Watching the original “Sound of Music” children on television today (who are now all in their 50s-60s) took me back to 1965 when I saw this film every weekend for the entire summer in my small town of Eastbourne in England.
My parents had separated and my English mother had whisked me back to her family; we ended up not returning to the States for four years. Life was very confusing to me then, so when I saw the ads for this film which had children (like me), AMERICAN children (like me) singing and dancing (like I wanted to do), I insisted my family take me to see the Grand Premiere at the large theater in Brighton. I was hooked.
When the film finally came to Eastbourne in the summer of ’65, I went every Saturday for three months where I could lose myself in the fantasy of being a Von Trapp child, escaping to a new life over the mountains of Austria. Of all the children, the one I was most admired was Louisa, played by actress Heather Menzies (center in photo).She was everything I wasn’t – graceful, tall, blonde, freckled – I thought she was a goddess.
When I got to finally meet my “idol” nearly 20 years later, it was pretty funny. I was hanging out with friends at a local Beverly Hills restaurant called Nibblers. It was just an upscale coffee shop but it was great for celebrity sightings (I’ll share my Alan Alda story another time). We had just finished lunch when I looked over and saw a couple sitting down side by side in an adjacent booth. It was Heather Menzies, I knew her in a heartbeat! She was with a cute dark haired man, actor Robert Urich who at that time was starring in “Vegas” as Dan Tana.
I found myself jumping up and marching over to their booth. They stopped eating and looked up at me expectantly.
“Aren’t you Heather Menzies?” I said.
“Yes…” she replied with a shy smile.
“Oh My God, you are my idol. I saw Sound of Music like fifty five times and it and you meant so much to me, it’s just so amazing to finally meet you…” I was babbling.

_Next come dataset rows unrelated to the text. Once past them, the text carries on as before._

(** A higher term makes any node a follower that has not voted. *)
Lemma becomeFollower_up_sim A now t ev c : Inv members A → node_ok A n c →
  (a_term A n < t)%N →
  let A' := UpdateTerm n t A in
  sim A c A' (becomeFollower now t ev c) ∧ Inv members A' ∧
  node_ok A' n (becomeFollower now t ev c).
Proof.
  intros I Hok Ht A'. unfold becomeFollower. rewrite (ok_term _ _ _ Hok).
  rewrite (proj2 (N.ltb_lt _ _) Ht).
  set (c1 := set_leaderId None (persistTermAndVote t None c)).
  set (c2 := if decide (role_ c1 = Leader) then _ else c1).
  assert (∃ d h rng, c2 = set_electionDeadline d (set_rng rng (set_heartbeatDeadline h c1)))
    as (d&h&rng&->).
  { subst c2. destruct (decide _) as [?|?].
    - destruct (resetElectionTimer_eq now (set_heartbeatDeadline TimePoint_max c1)) as (d&r&->).
      by eexists _, _, _.
    - exists (electionDeadline_ c1), (heartbeatDeadline_ c1), (rng_ c1). by destruct c1. }
  destruct (astep_sim A A' c c1 (ESave t None) I) as [Hs I']; try done.
  { by apply act_update_term. }
  { subst A'. unfold a_durable. upd. by rewrite (voted_future _ _ I) by done. }
  split_and!; [|done|].
  - eapply sim_trans; [exact Hs|].
    eapply (sim_note A' _ _ (ETransition _ _ _)); [|done|by intros [[]]|done]. by cbn.
  - apply node_ok_emit; [done|]. destruct Hok.
    subst A' c1. split; upd; try done.
    + apply save_term.
    + rewrite (voted_future _ _ I) by done. apply save_vote.
    + by apply (apply_ok_frame _ c _ [ESave t None]).
Qed.

(** A candidate that discovers the leader of its term steps down. *)
Lemma becomeFollower_same_sim A now ev c : Inv members A → node_ok A n c →
  a_role A n ≠ Leader →
  let A' := SetRole n Follower A in
  sim A c A' (becomeFollower now (currentTerm c) ev c) ∧ Inv members A' ∧
  node_ok A' n (becomeFollower now (currentTerm c) ev c).
Proof.
  intros I Hok Hr A'. unfold becomeFollower. rewrite N.ltb_irrefl.
  rewrite decide_False by (by rewrite (ok_role _ _ _ Hok)).
  assert (astep members n A A') as Hstep by apply act_step_down.
  split_and!; [|by apply (astep_inv _ _ _ _ I Hstep)|].
  - eapply sim_trans; [by apply (sim_quiet A A' c (set_role Follower c))|].
    eapply (sim_note A' _ _ (ETransition _ _ _)); [|done|by intros [[]]|done]. by cbn.
  - apply node_ok_emit; [done|]. destruct Hok.
    subst A'. split; upd; try done.
    by apply (apply_ok_frame _ c _ []); [..|rewrite app_nil_r| |].
Qed.

Lemma foldl_insert_lookup (ps : list N) (v : N) (m : gmap N N) q :
  foldl (λ m p, <[p := v]> m) m ps !! q = if decide (q ∈ ps) then Some v else m !! q.
Proof.
  revert m. induction ps as [|p ps IH]; intros m; cbn.
  - by rewrite decide_False by set_solver.
  - rewrite IH. destruct (decide (q ∈ ps)).
    + by rewrite decide_True by set_solver.
    + destruct (decide (p = q)) as [->|].
      * by rewrite lookup_insert, !decide_True by set_solver.
      * by rewrite lookup_insert_ne, decide_False by set_solver.
Qed.
Lemma becomeLeader_typed now c : clock_ok now → typed c → typed (becomeLeader now c).
Proof.
  intros Hn H. unfold becomeLeader. cbv zeta. apply sendHeartbeats_typed, typed_transition; [done|].
  apply typed_set_election; [done|].
  apply typed_set_match; [intros p i ->%fill_lookup; done|].
  apply typed_set_next; [intros p i ->%fill_lookup; exact (lastIndex_room c H)|].
  apply typed_set_leader; [|by apply typed_role]. intros x [= <-]. apply (ty_self _ H).
Qed.

Lemma startElection_typed now c : clock_ok now → currentTerm c + 1 < two64 → typed c → typed (startElection now c).
Proof.
  intros Hn Hw H. unfold startElection. cbv zeta. rewrite add64_small by done.
  set (c1 := persistTermAndVote _ _ c).
  assert (typed c1) as H1.
  { apply persist_typed; [done| |done]. intros id [= <-]. apply (ty_self _ H). }
  match goal with |- context [resetElectionTimer now ?x] => assert (typed x) as H2 end.
  { apply typed_set_heartbeat; [done|]. apply typed_set_votes; [apply set_Forall_singleton, (ty_self _ H)|].
    apply typed_set_leader; [done|by apply typed_role]. }
  apply (resetElectionTimer_typed now) in H2; [|done].
  match goal with H : typed ?x |- _ => lazymatch x with resetElectionTimer _ _ => set (c2 := x) in * end end.
  match goal with |- typed (if _ then becomeLeader now ?x else _) => assert (typed x) as H3 end.
  { apply foldl_typed; [|by apply typed_transition]. intros c' p Hp Hc'. apply typed_send; [| |done].
    - by apply (proj1 (Forall_forall _ _) (ty_peers _ H2)).
    - cbn. pose proof (lastIndex_room c2 H2). split_and!; [apply H2|apply H2|cbn; lia|by apply lastTerm_typed]. }
  destruct (_ <=? _)%nat; [by apply becomeLeader_typed|done].
Qed.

I was also completely ignoring Urich, who seemed bemused and amused at this fan worship. Heather thanked me profusely for my words and just to throw him a bone, I said to Urich “And you’re doing pretty well yourself…but Heather! She’s amazing!” He took her hand, squeezed it and agreed with me.
They eventually married and started a family, son Ryan and daughter Emily. Sadly, Robert Urich died much too young of cancer and Heather has gone on to create the Robert Urich Foundation dedicated to cancer research, in particular sarcoma.
Funnily enough, years later I ended up working for the producers of “Gavilan,” one of the series Robert starred in for MGM-TV back in the 1980s and he was a terrific guy, as was his brother David who was also on the crew.
This was one of the times when meeting one’s idol was truly a “dream come true” instead of a disappointment. Thanks for the memories, Heather!